Cambodian transgender lodges complaint with Khmer Rouge court



PHNOM PENH, Sept. 3 KYODO


A Cambodian transgender woman on Wednesday lodged a complaint with the U.N.-backed Khmer Rouge genocide tribunal alleging she was a victim of gender-based crimes during the country's Khmer Rouge regime.


Sou Sotheavy, 68, said at a press conference that she was persecuted for being a transgender and was raped by Khmer Rouge officials and soldiers during the 1975-1979 regime. Sotheavy said she was punished for having committed ''moral offences'' and for behaving as a woman and placed several times in re-education camps as well as in prisons.


''I was raped by Khmer Rouge prison chiefs and other soldiers and forced into an arranged marriage with a woman whom I had only 10 days with,'' she said. Her lawyer, Silke Stuzinsky, said the application of Sotheavy's complaint was submitted to the Extraordinary Chambers in the Courts of Cambodia on Wednesday and hoped that her client's case will be processed by the court. Sou Sotheavy is now the director of a local nongovernmental organization, CNMWD, which fights for the rights of sex workers and sexual minorities.


Sou Sotheavy's action is the first complaint before the ECCC concerning sexual violence under the Khmer Rouge regime. In her complaint, she said she is not seeking compensation but to tell her story to the world on how sexual violence was committed during the Khmer Rouge era. ''I am representing many transgenders who suffered like me during the period, but most of them were already killed or died,'' she said.


The ECCC said that, to date, investigations into sexual violence have not been included for the reason that there is a lack of sufficient evidence. But Sotheavy's complaint will be a step that would encourage other victims of such crimes to come forward and demand acknowledgment and justice for their suffering, which has largely been ignored until now.
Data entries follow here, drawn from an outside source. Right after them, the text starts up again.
(** * AgentBridge: task supervision and remote-call protocol core

    A shallow embedding of the parts of the AgentBridge framework that
    its specification makes claims about:

    - [Watcher]    : [tasks/watch_tasks.py], the priority queue and the
                     bounded retry loop;
    - [Delegator]  : [agents/supervisors/delegator/remote_agent_connection.py]
                     and [agents/supervisors/delegator/agent.py], the remote
                     task client, the session coordinator and the content-part
                     conversion;
    - [Supervisor] : [start.py], the staged shutdown of the process fleet.

    Python dictionaries whose keys are fixed by the code are records with
    optional fields ([None] = key absent); sets are [gset]; the JSON files
    are the lists they decode to; exceptions are an explicit [result]. *)

From Stdlib Require Import ZArith List String Ascii Bool Lia Permutation Sorted.
From Stdlib Require Import DecimalString.
From stdpp Require Import base gmap strings list sorting.

Open Scope Z_scope.

(* ===================================================================== *)
(** * Python values shared by the three components *)
(* ===================================================================== *)

Module Py.

(** The exceptions the modelled code can raise. *)
Inductive exn : Type :=
| KeyError (key : string)
| AttributeError (msg : string)
| ValueError (msg : string)
| BinasciiError.

(** Outcome of running a piece of code: a value, a raised exception, or
    [Fuel] when a [while True] loop of the source was cut off by the
    model's fuel. *)
Inductive result (A : Type) : Type :=
| Ok (a : A)
| Raise (e : exn)
| Fuel.
Arguments Ok {A} a.
Arguments Raise {A} e.
Arguments Fuel {A}.

Definition bind {A B} (r : result A) (k : A -> result B) : result B :=
  match r with
  | Ok a => k a
  | Raise e => Raise e
  | Fuel => Fuel
  end.

(** [d[key]] on a dictionary field that may be absent. *)
Definition getitem {A} (key : string) (o : option A) : result A :=
  match o with
  | Some a => Ok a
  | None => Raise (KeyError key)
  end.

(** [str.lower()], on the ASCII letters.  The only non-ASCII code point
    that lowers to an ASCII letter is the Kelvin sign (to k), and no key
    the code looks up contains a k. *)
Definition lower_ascii (c : ascii) : ascii :=
  let n := N_of_ascii c in
  if ((65 <=? n) && (n <=? 90))%N then ascii_of_N (n + 32) else c.

Fixpoint lower (s : string) : string :=
  match s with
  | EmptyString => EmptyString
  | String c s' => String (lower_ascii c) (lower s')
  end.

(** [str.strip()]: the ASCII white space of Python's [str.isspace]. *)
Definition is_space (c : ascii) : bool :=
  let n := N_of_ascii c in
  ((n =? 32) || ((9 <=? n) && (n <=? 13)) || ((28 <=? n) && (n <=? 31)))%N.

Fixpoint lstrip (s : string) : string :=
  match s with
  | EmptyString => EmptyString
  | String c s' => if is_space c then lstrip s' else s
  end.

Fixpoint rstrip (s : string) : string :=
  match s with
  | EmptyString => EmptyString
  | String c s' =>
      match rstrip s' with
      | EmptyString => if is_space c then EmptyString else String c EmptyString
      | r => String c r
      end
  end.

Definition strip (s : string) : string := rstrip (lstrip s).

(** Truth value of a string: [not s] holds exactly for the empty one. *)
Definition truthy (s : string) : bool :=
  match s with
  | EmptyString => false
  | String _ _ => true
  end.

(** Truth value of [d.get(key)] for a string-valued key. *)
Definition truthy_opt (o : option string) : bool :=
  match o with
  | Some s => truthy s
  | None => false
  end.

(** [str(n)] for an integer. *)
Definition str_of_Z (z : Z) : string :=
  DecimalString.NilZero.string_of_int (Z.to_int z).


(** ** More of [str] *)

(** [sub in s] for two strings. *)
Fixpoint contains (sub s : string) : bool :=
  String.prefix sub s
  || match s with
     | EmptyString => false
     | String _ s' => contains sub s'
     end.

(** [s.rstrip(chars)]: drop the trailing characters that occur in [chars]. *)
Fixpoint rstrip_chars (chars s : string) : string :=
  match s with
  | EmptyString => EmptyString
  | String c s' =>
      match rstrip_chars chars s' with
      | EmptyString =>
          if contains (String c EmptyString) chars then EmptyString
          else String c EmptyString
      | r => String c r
      end
  end.

(** [s.endswith(suffix)] *)
Fixpoint endswith (s suffix : string) : bool :=
  String.eqb s suffix
  || match s with
     | EmptyString => false
     | String _ s' => endswith s' suffix
     end.

End Py.

#[global] Instance result_ret : MRet Py.result := @Py.Ok.
#[global] Instance result_bind : MBind Py.result := fun A B k r => Py.bind r k.

(* ===================================================================== *)
(** * [heapq], the binary heap of Python's standard library

    The watcher keeps its queue in a list that [heapq.heappush] and
    [heapq.heappop] maintain as an array-based binary min-heap.  The
    functions below follow [Lib/heapq.py]; [lt] is the [<] of the items. *)
(* ===================================================================== *)

Module Heapq.
Section heapq.
Context {A : Type}.
Variable lt : A -> A -> bool.

(** [(pos - 1) >> 1] *)
Definition parent (pos : nat) : nat := (pos - 1) / 2.

(** The [while pos > startpos] loop of [_siftdown]: move the parents that
    are greater than [newitem] one level down. *)
Fixpoint siftdown_loop (fuel : nat) (heap : list A) (startpos pos : nat)
         (newitem : A) : list A :=
  match fuel with
  | O => <[pos := newitem]> heap
  | S fuel' =>
      if (startpos <? pos)%nat then
        match heap !! parent pos with
        | Some par =>
            if lt newitem par
            then siftdown_loop fuel' (<[pos := par]> heap) startpos (parent pos) newitem
            else <[pos := newitem]> heap
        | None => <[pos := newitem]> heap
        end
      else <[pos := newitem]> heap
  end.

(** [_siftdown(heap, startpos, pos)]: [pos] passes through the loop are
    enough, every pass moves [pos] to its parent. *)
Definition _siftdown (heap : list A) (startpos pos : nat) : list A :=
  match heap !! pos with
  | Some newitem => siftdown_loop pos heap startpos pos newitem
  | None => heap
  end.

(** The smaller child of [pos]: the right one when it exists and the left
    one is not smaller than it. *)
Definition smaller_child (heap : list A) (pos : nat) : nat :=
  let childpos := (2 * pos + 1)%nat in
  let rightpos := (childpos + 1)%nat in
  match heap !! childpos, heap !! rightpos with
  | Some l, Some r => if negb (lt l r) then rightpos else childpos
  | _, _ => childpos
  end.

(** The [while childpos < endpos] loop of [_siftup]: bubble the smaller
    child up until a leaf is reached.  Returns the heap and the leaf. *)
Fixpoint siftup_loop (fuel : nat) (heap : list A) (pos : nat) : list A * nat :=
  match fuel with
  | O => (heap, pos)
  | S fuel' =>
      if (2 * pos + 1 <? length heap)%nat then
        let childpos := smaller_child heap pos in
        match heap !! childpos with
        | Some c => siftup_loop fuel' (<[pos := c]> heap) childpos
        | None => (heap, pos)
        end
      else (heap, pos)
  end.

(** [_siftup(heap, pos)]: bring the hole at [pos] down to a leaf, put
    [newitem] there and sift it up again. *)
Definition _siftup (heap : list A) (pos : nat) : list A :=
  match heap !! pos with
  | Some newitem =>
      let '(heap1, leaf) := siftup_loop (length heap) heap pos in
      _siftdown (<[leaf := newitem]> heap1) pos leaf
  | None => heap
  end.

(** [heap.append(item); _siftdown(heap, 0, len(heap) - 1)] *)
Definition heappush (heap : list A) (item : A) : list A :=
  _siftdown (heap ++ [item]) 0 (length heap).

(** [heap.pop()]: the list without its last element, and that element. *)
Fixpoint pop_last (l : list A) : option (list A * A) :=
  match l with
  | [] => None
  | x :: l' =>
      match pop_last l' with
      | Some (r, y) => Some (x :: r, y)
      | None => Some ([], x)
      end
  end.

(** [heappop]; [None] stands for the [IndexError] on an empty heap. *)
Definition heappop (heap : list A) : option (A * list A) :=
  match pop_last heap with
  | None => None
  | Some (heap', lastelt) =>
      match heap' with
      | [] => Some (lastelt, [])
      | returnitem :: _ => Some (returnitem, _siftup (<[0%nat := lastelt]> heap') 0)
      end
  end.

(** ** Vocabulary of the statements *)

(** [a <= b], that is [not (b < a)]. *)
Definition item_le (a b : A) : Prop := lt b a = false.

(** The heap invariant of [heapq]: [heap[(k-1)//2] <= heap[k]]. *)
Definition heap_ok (h : list A) : Prop :=
  ∀ i c p, (1 ≤ i)%nat → h !! i = Some c → h !! parent i = Some p → item_le p c.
''I hope my case will help more victims of sexual violence to speak out and can also help transgenders, other sexual minorities and sex workers in other countries to speak out for their rights and to have serious crimes committed against us recognized by international courts,'' she said. The ECCC was established to bring former senior Khmer Rouge leaders and those responsible for crimes committed in late 1970s.